- **What needs to be done**
Each line of the data holding "JObj" should be found and copied.

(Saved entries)
»»
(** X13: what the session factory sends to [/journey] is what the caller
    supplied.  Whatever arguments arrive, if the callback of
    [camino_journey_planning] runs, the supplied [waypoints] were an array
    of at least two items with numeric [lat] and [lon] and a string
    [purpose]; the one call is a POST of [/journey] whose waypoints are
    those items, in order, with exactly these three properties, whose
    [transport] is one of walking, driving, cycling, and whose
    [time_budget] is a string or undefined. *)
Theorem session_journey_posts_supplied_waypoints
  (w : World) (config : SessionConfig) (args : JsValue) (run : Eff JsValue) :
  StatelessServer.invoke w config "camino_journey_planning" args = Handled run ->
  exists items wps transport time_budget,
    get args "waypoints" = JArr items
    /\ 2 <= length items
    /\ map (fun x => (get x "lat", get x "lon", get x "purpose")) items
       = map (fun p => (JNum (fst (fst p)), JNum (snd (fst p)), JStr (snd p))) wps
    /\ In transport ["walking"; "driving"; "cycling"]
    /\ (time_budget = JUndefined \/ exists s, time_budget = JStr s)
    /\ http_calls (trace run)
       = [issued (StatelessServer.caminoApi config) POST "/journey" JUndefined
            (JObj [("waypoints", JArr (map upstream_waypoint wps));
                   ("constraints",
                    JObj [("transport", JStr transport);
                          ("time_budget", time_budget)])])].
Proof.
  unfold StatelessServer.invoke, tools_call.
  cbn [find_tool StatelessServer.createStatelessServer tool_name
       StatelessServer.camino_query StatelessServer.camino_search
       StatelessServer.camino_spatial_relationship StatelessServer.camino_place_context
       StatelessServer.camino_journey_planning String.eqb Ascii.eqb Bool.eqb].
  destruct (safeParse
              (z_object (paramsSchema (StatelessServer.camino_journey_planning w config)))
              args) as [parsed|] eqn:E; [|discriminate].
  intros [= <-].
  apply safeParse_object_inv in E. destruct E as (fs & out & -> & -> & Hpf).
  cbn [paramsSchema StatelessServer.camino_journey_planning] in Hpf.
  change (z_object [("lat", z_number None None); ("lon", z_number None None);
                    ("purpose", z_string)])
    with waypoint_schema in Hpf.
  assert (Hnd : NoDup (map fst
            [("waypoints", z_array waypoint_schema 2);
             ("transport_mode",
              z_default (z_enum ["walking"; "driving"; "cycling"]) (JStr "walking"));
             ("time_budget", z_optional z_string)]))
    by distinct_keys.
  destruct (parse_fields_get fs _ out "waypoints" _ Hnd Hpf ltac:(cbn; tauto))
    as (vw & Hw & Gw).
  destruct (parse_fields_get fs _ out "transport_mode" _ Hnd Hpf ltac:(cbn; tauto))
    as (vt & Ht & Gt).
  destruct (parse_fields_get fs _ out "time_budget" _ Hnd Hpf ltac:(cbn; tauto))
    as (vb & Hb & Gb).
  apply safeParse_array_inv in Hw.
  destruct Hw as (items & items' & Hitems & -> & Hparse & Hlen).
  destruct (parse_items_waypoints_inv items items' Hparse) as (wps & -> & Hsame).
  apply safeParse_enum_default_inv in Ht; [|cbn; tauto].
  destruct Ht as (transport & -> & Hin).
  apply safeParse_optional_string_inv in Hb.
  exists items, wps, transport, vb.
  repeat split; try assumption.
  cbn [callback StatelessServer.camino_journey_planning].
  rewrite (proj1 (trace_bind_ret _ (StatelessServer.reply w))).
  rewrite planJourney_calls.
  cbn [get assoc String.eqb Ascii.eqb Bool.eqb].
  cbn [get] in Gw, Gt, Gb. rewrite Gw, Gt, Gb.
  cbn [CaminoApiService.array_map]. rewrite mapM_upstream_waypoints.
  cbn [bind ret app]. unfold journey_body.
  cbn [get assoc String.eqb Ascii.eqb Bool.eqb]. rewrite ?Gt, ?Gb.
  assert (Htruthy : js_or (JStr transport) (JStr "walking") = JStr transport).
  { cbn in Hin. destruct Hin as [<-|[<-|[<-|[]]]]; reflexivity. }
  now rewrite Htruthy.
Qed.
««
- **The completed task**
            (JObj [("waypoints", JArr (map upstream_waypoint wps));
                    JObj [("transport", JStr transport);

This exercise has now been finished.